Такое долгое странствие - страница 44



Счастливыми днями для Диншавджи были такие, как сегодняшний, когда от вчерашнего ужина ничего не оставалось. В этих случаях Аламаи утром жарила острый омлет и клала его между двух кусков хлеба. Когда он разворачивал бумагу, запах лука, имбиря и чеснока вырывался наружу мощной струей.

– Давай, яар, – сказал он Густаду, – бери свой обед, и пошли в столовую. – Он не хотел опоздать к ежедневному аттракциону.

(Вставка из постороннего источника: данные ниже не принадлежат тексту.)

Lemma poll_loop_rule sels st : I st → Q (poll_loop decode log sels st).2.
Proof.
  revert st. induction sels as [|[ready|e] sels IH]; intros st Hst; simpl;
    [by apply leave| |by apply leave].
  assert (∀ st1, I st1 →
    Q (match polls st1 with
       | [] => (Blocked, st1)
       | Ok (Some rc) :: ps =>
           drain decode log sels (set_returncode (Some rc) (set_polls ps st1))
       | Ok None :: ps => poll_loop decode log sels (set_polls ps st1)
       | Raise e :: ps => (Propagate e, set_polls ps st1)
       end).2) as Hpoll.
  { intros st1 H1. destruct (polls st1) as [|[[rc|]|e] ps] eqn:Hps; simpl.
    - by apply leave.
    - by apply (poll_status st1 rc ps).
    - by apply IH, poll_none.
    - by apply (poll_raises st1 e ps). }
  destruct ready; [|by apply Hpoll].
  destruct (reads st) as [|[data|e] rs] eqn:Hrs.
  - by apply leave.
  - destruct (bytes_empty data) eqn:Hd; [by apply (read_eof st data rs)|].
    pose proof (read_chunk st data rs Hst Hrs Hd) as Ht. cbv zeta in Ht.
    destruct (tee decode log data _) as [[[]|] st']; simpl in *;
      [exact Ht|exact Ht|by apply Hpoll].
  - destruct e; simpl; eapply read_raises; eauto.
Qed.

End LoopRules.

(** A property of the state that every statement of the two loops keeps
    is kept by the two loops. *)
Lemma loops_keep log (I : state → Prop) :
  (∀ st rs, I st → I (set_reads rs st)) →
  (∀ st data rs, I st → I (emit [EvRead data] (set_reads rs st))) →
  (∀ st data, I st → I (tee decode log data st).2) →
  (∀ st ps, I st → I (set_polls ps st)) →
  (∀ st rc, I st → I (set_returncode (Some rc) st)) →
  ∀ sels st, I st →
    I (drain decode log sels st).2 ∧ I (poll_loop decode log sels st).2.
Proof.
  intros Hr He Ht Hp Hs.
  assert (∀ st data rs, I st →
    let r := tee decode log data (emit [EvRead data] (set_reads rs st)) in
    match r.1 with None => I r.2 | Some _ => I r.2 end) as Hc.
  { intros st data rs Hst. cbv zeta.
    pose proof (Ht _ data (He st data rs Hst)) as H.
    by destruct (tee decode log data _).1. }
  assert (∀ sels st, I st → I (drain decode log sels st).2) as Hdrain.
  { intros sels st Hst.
    apply (drain_rule log I I);
      [done|by intros; apply Hr|by intros; apply He|by intros; apply Hc|done]. }
  intros sels st Hst. split; [by apply Hdrain|].
  apply (poll_loop_rule log I I);
    [done|by intros; apply Hr|by intros; apply He|by intros; apply Hc
    |by intros; apply Hp|by intros; apply Hp|by intros; apply Hdrain, Hs, Hp|done].
Qed.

Каждый день в столовой во время обеда их постоянная компания собиралась, чтобы побалагурить. Они пересказывали неувядаемо популярные анекдоты о сикхах («Что сказал бегун Сардарджи[89], финишировав первым на Азиатских играх, когда его спросили: “Ну как, теперь можно и расслабиться?” Он сказал: “Нет-нет, я же Арджун[90] Сингх”»); о мадрасцах, имитируя перекатывающиеся гласные южноиндийских языков[91] («Как мадрасцы произносят “минимум”? Юм-и-йен-и-юм-и-юм»); о гуджаратцах, иронизируя над их искаженной английской фонетикой и трудностями с произношением гласных, особенно гласной «о» («Зачем гуджу ездил в Ватикан? Он хотел послушать поупулярную музыку[92]. Зачем гуджу укусил Иоанна Павла за большой палец ноги? Он хотел откусить его поупкорн»); о пуштунах, которые якобы имеют склонность к заднему проникновению («Пуштун приходит к врачу. “Доктор Сахаб[93], у меня сильно болит живот”. Врач ставит ему клизму. Пуштун уходит от врача в восторге и рассказывает друзьям: “Аррэ, современная медицина не только лечит, но и доставляет огромное удовольствие: боль – в животе, а лекарство приятно вводят через задницу”. На следующий день его друзья выстраиваются в очередь к доктору за клизмой»).

Себя компания, собиравшаяся в столовой, тоже не щадила, насмехаясь над общеизвестным фактом, что у всех парсов длинные носы («Что бывает, если баваджи[94] в состоянии эрекции войдет в стену? Он разобьет себе нос»). Ни одна этническая или языковая общность не бывала обойдена; когда доходило до анекдотов, в столовой воцарялось идеальное равенство.

Обеденный перерыв являл собой единственный приятный момент в унылом рабочем дне. Безусловно, Диншавджи был звездой этого представления, собравшиеся старались не пропустить ни одного его слова. Другие тоже вносили свою лепту, но с Диншавджи никто сравниться не мог. Он запоминал все, что когда-либо слышал, и спустя недели, а то и месяцы выдавал это, переиначив, усовершенствовав и сочинив на этой основе свою фирменную историю. Никто не возражал против небольшой доли плагиата.

Иногда вместо анекдотов они устраивали песенные посиделки. Если Диншавджи был звездой комического часа, то Густад блистал в пении. Особым успехом пользовалось его исполнение знаменитых песен Гарри Лаудера[95], таких как «Бродяга в сумерках» и «Я люблю девушку», которые Густад пел с великолепным шотландским акцентом. Хотя принято было петь хором, все замолкали, когда он выводил:

У лазурных берегов, изумрудных холмов,
Там, где солнце золотит Лох-Ломонд,
Там, куда мы с любимой не вернемся уж вновь,
У лазурных берегов Лох-Ломонд.

Но когда доходило до припева, они не могли сдержаться и присоединялись к Густаду хором, в котором тонул его баритон:

Земным будет путь твой,
Мне же выпал иной.
В Шотландии буду я первым,
Но с любимой моей мы не встретимся вновь
На волшебных берегах Лох-Ломонд.

Впрочем, анекдотами и пением время обеда не ограничивалось. Порой в этот час разгорались острые споры о делах, связанных с общиной, таких, например, как разногласия по поводу Башни Безмолвия. Когда банковские операционисты и кассиры обсуждали предложение реформаторов ввести кремацию, страсти накалялись, и случались яростные личные столкновения. Но Диншавджи удавалось разрядить напряжение, сказав что-нибудь вроде: «Лучше пусть меня растерзает мой домашний стервятник, чем хищники в перьях. В этом случае у меня, по крайней мере, будет гарантия: уж она-то не оставит от меня даже самых маленьких кусочков, которые могли бы разнести по всему Бомбею пернатые».